Definition grep_start (re text : list Z) (pieces : list nat) : console :=
  Console (grep_memory re) text pieces [].

Definition grep_output (re text : list Z) (pieces : list nat) : list Z :=
  c_out (outcome_state (grep 100 4000 8 0 (grep_start re text pieces)) (grep_start re text pieces)).

Definition nl_ (t : string) : list Z := s_ t ++ [NL].

Example grep_some :
  grep_output (s_ "^ab*.$") (nl_ "abc" ++ nl_ "xab" ++ nl_ "ad" ++ s_ "abb") [3; 0; 5]%nat =
  nl_ "abc" ++ nl_ "ad".
Proof. vm_compute. reflexivity. Qed.

(** After a line of 1023 characters nothing is printed any more. *)
Example grep_stops_at_long_line :
  grep_output (s_ "^a") (replicate 1023 98 ++ [NL] ++ nl_ "a") [1023]%nat = [] ∧
  grep_output (s_ "^a") (replicate 1022 98 ++ [NL] ++ nl_ "a") [1023]%nat = nl_ "a".
Proof. vm_compute. split; reflexivity. Qed.

(** A NUL byte hides what comes after it. *)
Example grep_stops_at_nul : grep_output (s_ "a") ([0; NL] ++ nl_ "a") [] = [].
Proof. vm_compute. reflexivity. Qed.

Ltac by_decision := eapply (bool_decide_eq_true_1 _); vm_compute; reflexivity.

Lemma match_spec_witness :
  let m := put (put ∅ 10 (s_ "b*c$" ++ [0])) 20 (s_ "abbc" ++ [0]) in
  (∃ b, match_ 100 10 20 m = Ret (b, m) ∧ (b = true ↔ found (s_ "b*c$") (s_ "abbc"))) ∧
  match_ 100 10 20 m = Ret (true, m).
Proof.
  split; [|vm_compute; reflexivity]. apply match_spec; [..|vm_compute; lia].
  - split; [|by_decision]. intros i x Hx.
    do 5 (destruct i as [|i]; [by injection Hx as <-|]). done.
  - split; [|by_decision]. intros i x Hx.
    do 5 (destruct i as [|i]; [by injection Hx as <-|]). done.
Defined.

Lemma grep_prints_lines_witness :
  let s := grep_start (s_ "b*c$") (nl_ "abbc" ++ nl_ "cd" ++ s_ "c") [3; 0]%nat in
  ∃ s' o, grep 100 4000 8 0 s = Ret (tt, s') ∧
    printed (s_ "b*c$") [s_ "abbc"; s_ "cd"] o ∧ output s' = output s ++ o ∧ o = nl_ "abbc".
Proof.
  intros s.
  destruct (grep_prints_lines 100 8 (s_ "b*c$") 0 s [s_ "abbc"; s_ "cd"] (s_ "c") 4000)
    as (s' & o & E & Ho & Eo).
  - lia.
  - apply grep_memory_ok; [by_decision|by vm_compute].
  - reflexivity.
  - by_decision.
  - by_decision.
  - by_decision.
  - vm_compute. lia.
  - vm_compute. lia.
  - exists s', o. split_and!; [done..|]. change (output s') with (c_out s') in Eo.
    assert (c_out (outcome_state (grep 100 4000 8 0 s) s) = nl_ "abbc") as Ec by (vm_compute; done).
    rewrite E in Ec. etrans; [symmetry; exact Eo|exact Ec].
Defined.
(* ===== verification/Umalloc.v ===== *)
(** * The allocator of the user programs

    Models [user/lib/umalloc.c].  Memory is a map of units of one header each, by address; a
    unit holds what a [Header] at its address would.  Free blocks form a ring through the
    global [base], in the order of their addresses; the program gets memory from the system
    call [brk], the class [Break]. *)

From S2P Require Export Prelude.

(** [union header], and the size of one. *)
Record header := Hdr { h_ptr : Z; h_size : Z }.
#[export] Instance header_eq_dec : EqDecision header.
Proof. solve_decision. Defined.
Definition SIZEOF_HEADER : Z := 16.

(** Memory, the global [freep], and what the system keeps. *)
Record ustate (Y : Type) := UState {
  cells : gmap Z header;
  freep : Z;
  os : Y
}.
Arguments UState {Y} _ _ _.
Arguments cells {Y} _.
Arguments freep {Y} _.
Arguments os {Y} _.

Definition set_cells {Y} (c : gmap Z header) (s : ustate Y) : ustate Y := UState c (freep s) (os s).
Definition set_freep {Y} (p : Z) (s : ustate Y) : ustate Y := UState (cells s) p (os s).

(** The system calls: [brk] moves the end of the heap. *)
Class Break (Y : Type) := { brk : Z → M (ustate Y) Z }.

(** [break y] is the end of the heap.  Asked for 0, [brk] tells it; asked for more it refuses,
    or moves it at least that far and the new units are there.  The heap is small enough for
    its units to be counted in 32 bits. *)
Class BreakLaws (Y : Type) `{Break Y} := {
  break : Y → Z;
  break_bound y : break y ≤ 2 ^ 36;
  brk_query s : ∃ y, brk 0 s = Ret (break (os s), UState (cells s) (freep s) y) ∧ break y = break (os s);
  brk_grow a s : break (os s) < a → ∃ r c y, brk a s = Ret (r, UState c (freep s) y) ∧
    (∀ x, is_Some (cells s !! x) → c !! x = cells s !! x) ∧
    (r < 0 ∧ break y = break (os s) ∨
     r = 0 ∧ a ≤ break y ∧
     ∀ k, 0 ≤ k → break (os s) + SIZEOF_HEADER * k < a → is_Some (c !! (break (os s) + SIZEOF_HEADER * k)))
}.

Section umalloc.
Context {Y : Type} `{Break Y}.
(** The address of the global [base]. *)
Context (base : Z).

Definition ld_hdr (a : Z) : M (ustate Y) header := mtry (λ s, cells s !! a).
Definition st_hdr (a : Z) (h : header) : M (ustate Y) unit :=
  ld_hdr a;; modify (λ s, set_cells (<[a := h]> (cells s)) s).
Definition set_ptr (a p : Z) : M (ustate Y) unit := h ← ld_hdr a; st_hdr a (Hdr p (h_size h)).
Definition set_size (a n : Z) : M (ustate Y) unit := h ← ld_hdr a; st_hdr a (Hdr (h_ptr h) n).
Definition ptr_of (a : Z) : M (ustate Y) Z := h ← ld_hdr a; mret (h_ptr h).
Definition size_of (a : Z) : M (ustate Y) Z := h ← ld_hdr a; mret (h_size h).

(** [a + n] on a [Header *]. *)
Definition plus (a n : Z) : Z := a + SIZEOF_HEADER * n.

(** Whether the loop of [_free] ends at [p] with successor [nx]: its condition, or the [break]. *)
Definition stops (bp p nx : Z) : bool :=
  ((p <? bp) && (bp <? nx)) || ((nx <=? p) && ((p <? bp) || (bp <? nx))).
Lemma parse_sound fuel :
  (∀ ts st, sees ts st → (4 * length ts + 5 ≤ fuel)%nat →
     result_of line_toks line_res ts (parseline fuel st)) ∧
  (∀ ts st, sees ts st → (4 * length ts + 4 ≤ fuel)%nat →
     result_of pipe_toks pipe_res ts (parsepipe fuel st)) ∧
  (∀ ts st, sees ts st → (4 * length ts + 3 ≤ fuel)%nat →
     result_of exec_toks exec_res ts (parseexec fuel st)) ∧
  (∀ ts st, sees ts st → (4 * length ts + 2 ≤ fuel)%nat → next_in ts [LPAREN] = true →
     result_of exec_toks exec_res ts (parseblock fuel st)).
Proof.
  induction fuel as [|fuel (IHl & IHp & IHe & IHb)]; [split_and!; intros; lia|].
  split_and!; intros ts st H Hf; cbn [parseline parsepipe parseexec parseblock].
  - eapply result_bind; [apply IHp; [done|lia]|]. intros c st1 p ts1 -> [Hok Hc] H1.
    rewrite length_app in Hf.
    destruct (backs_sound fuel ts1 st1 c H1) as (n & ts2 & st2 & -> & Hn & E2 & H2); [lia|]. mstep E2.
    rewrite length_app in Hf. destruct (next_in ts2 [SEMI]) eqn:En.
    + do_peek true H2 st3 H3; [done|]. destruct (next_one _ _ En) as (ts3 & ->); [done|].
      do_take H3 st4 H4. cbn in Hf. rewrite app_assoc, (cons_middle (TSym SEMI)), app_assoc.
      eapply (result_more _ _ _ _ _ _ (Lines p n)); [apply IHl; [exact H4|lia]| |].
      * intros l. cbn. by rewrite <- !app_assoc.
      * intros l r [Hl Hr]. split; [done|]. constructor; [by apply denotes_backs|done].
    + do_peek false H2 st3 H3; [done|]. eapply (result_ret _ _ _ _ _ (Line p n)); [|split; [done|]|done].
      * cbn. by rewrite app_assoc.
      * by apply denotes_backs.
  - eapply result_bind; [apply IHe; [done|lia]|]. intros c st1 e ts1 -> [Hok Hc] H1.
    rewrite length_app in Hf. destruct (next_in ts1 [PIPE_]) eqn:En.
    + do_peek true H1 st2 H2; [done|]. destruct (next_one _ _ En) as (ts2 & ->); [done|].
      do_take H2 st3 H3. cbn in Hf. rewrite (cons_middle (TSym PIPE_)), app_assoc.
      eapply (result_more _ _ _ _ _ _ (Pipes e)); [apply IHp; [exact H3|lia]| |].
      * intros p. cbn. by rewrite <- app_assoc.
      * intros p r [Hp Hr]. split; [done|]. by constructor.
    + do_peek false H1 st2 H2; [done|]. by eapply (result_ret _ _ _ _ _ (Pipe e)).
  - destruct (next_in ts [LPAREN]) eqn:En.
    + do_peek true H st1 H1; [done|]. apply IHb; [done|lia|done].
    + do_peek false H st1 H1; [done|]. apply words_sound; [done|lia].
  - intros En. do_peek true H st1 H1; [done|]. cbn [negb].
    destruct (next_one _ _ En) as (ts1 & ->); [done|].
    do_take H1 st2 H2. cbn in Hf.
    destruct (IHl ts1 st2 H2) as [E|(c & st3 & l & ts3 & E & -> & [Hok Hc] & H3)];
      [lia|left; munfold; by rewrite E|]. mstep E. rewrite length_app in Hf.
    destruct (next_in ts3 [RPAREN]) eqn:En3.
    + do_peek true H3 st4 H4; [done|]. cbn [negb].
      destruct (next_one _ _ En3) as (ts4 & ->); [done|]. cbn in Hf.
      do_take H4 st5 H5.
      destruct (redirs_sound fuel ts4 st5 c H5) as
        [Ep|(c' & st6 & rs & ts5 & E6 & -> & (rs' & -> & Hrs) & H6)]; [lia|by left|].
      rewrite E6. eapply (result_ret _ _ _ _ _ (Block l rs)); [|split; [done|]|done].
      * cbn. by rewrite <- app_assoc.
      * by apply denotes_wrap.
    + do_peek false H3 st4 H4; [done|]. by left.
Qed.

(** ** The strings after [nulterminate] *)

(** The line with some ends overwritten: no character of a word is. *)
Record nuls (b : list Z) : Prop := {
  nu_length : length b = S (length B);
  nu_chars : ∀ i c, (B ++ [0]) !! i = Some c →
    b !! i = Some c ∨ (b !! i = Some 0 ∧ (is_word c = false ∨ c = 0))
}.

Definition keeps_nuls (b b' : list Z) : Prop := ∀ i, b !! i = Some 0 → b' !! i = Some 0.

Definition nul_at (b : list Z) (sp : span) : Prop := b !! Z.to_nat sp.2 = Some 0.

Fixpoint ended (b : list Z) (c : cmd) : Prop :=
  match c with
  | EXEC args => Forall (nul_at b) args
  | REDIR sub f _ _ => ended b sub ∧ nul_at b f
  | PIPE l r | LIST l r => ended b l ∧ ended b r
  | BACK sub => ended b sub
  end.

Lemma ended_mono b b' c : keeps_nuls b b' → ended b c → ended b' c.
Proof.
  intros Hk. assert (∀ sp, nul_at b sp → nul_at b' sp) as Hn by (intros sp; apply Hk).
  induction c; cbn; [|intros [? ?]; split; auto..|done].
  intros H. eapply Forall_impl; [exact H|done].
Qed.

Lemma word_bounds sp x : word_at sp x →
  ∃ w r, B = w ++ x ++ r ∧ (sp.1 = zlen w ∧ 0 ≤ sp.2) ∧ Z.to_nat sp.2 = (length w + length x)%nat ∧
    Forall (λ c, is_word c = true) x ∧ stop is_word r.
Proof.
  intros (w & r & EB & -> & [_ Hx] & Hr). exists w, r. cbn. unfold zlen. split_and!; [done|done|lia|lia|done..].
Qed.

Lemma put_nul_ok b sp x : nuls b → word_at sp x →
  ∃ b', put_nul sp b = Ret (tt, b') ∧ nuls b' ∧ keeps_nuls b b' ∧ nul_at b' sp.
Proof.
  intros [Hl Hb] (w & r & EB & [_ H0] & Ee & Hx & Hr)%word_bounds.
  assert (Z.to_nat sp.2 < length b)%nat as Hlt.
  { rewrite Hl, EB, Ee, !length_app. lia. }
  unfold put_nul, zset. rewrite decide_True by (unfold zlen; lia).
  exists (<[Z.to_nat sp.2:=0]> b). split; [done|]. split_and!.
  - split; [by rewrite length_insert|]. intros i c Hi. destruct (decide (i = Z.to_nat sp.2)) as [->|Hne].
    + right. split; [by apply list_lookup_insert_eq|]. rewrite Ee, EB, <- !app_assoc in Hi.
      rewrite (app_assoc w x), lookup_app_r in Hi by (rewrite length_app; lia).
      rewrite length_app, Nat.sub_diag in Hi. destruct r as [|d r]; injection Hi as <-; [by right|by left].
    + rewrite list_lookup_insert_ne by done. by apply Hb.
  - intros i Hi. destruct (decide (i = Z.to_nat sp.2)) as [->|Hne]; [by apply list_lookup_insert_eq|].
    by rewrite list_lookup_insert_ne.
  - by apply list_lookup_insert_eq.
Qed.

::::

Return exactly the lines that run from the top of the listing above to the line containing "c_out (outcome_state (grep 100 4000 8 0 (grep_start", please, keeping both end lines and leaving out everything else.

Definition grep_start (re text : list Z) (pieces : list nat) : console :=
  Console (grep_memory re) text pieces [].

Definition grep_output (re text : list Z) (pieces : list nat) : list Z :=
  c_out (outcome_state (grep 100 4000 8 0 (grep_start re text pieces)) (grep_start re text pieces)).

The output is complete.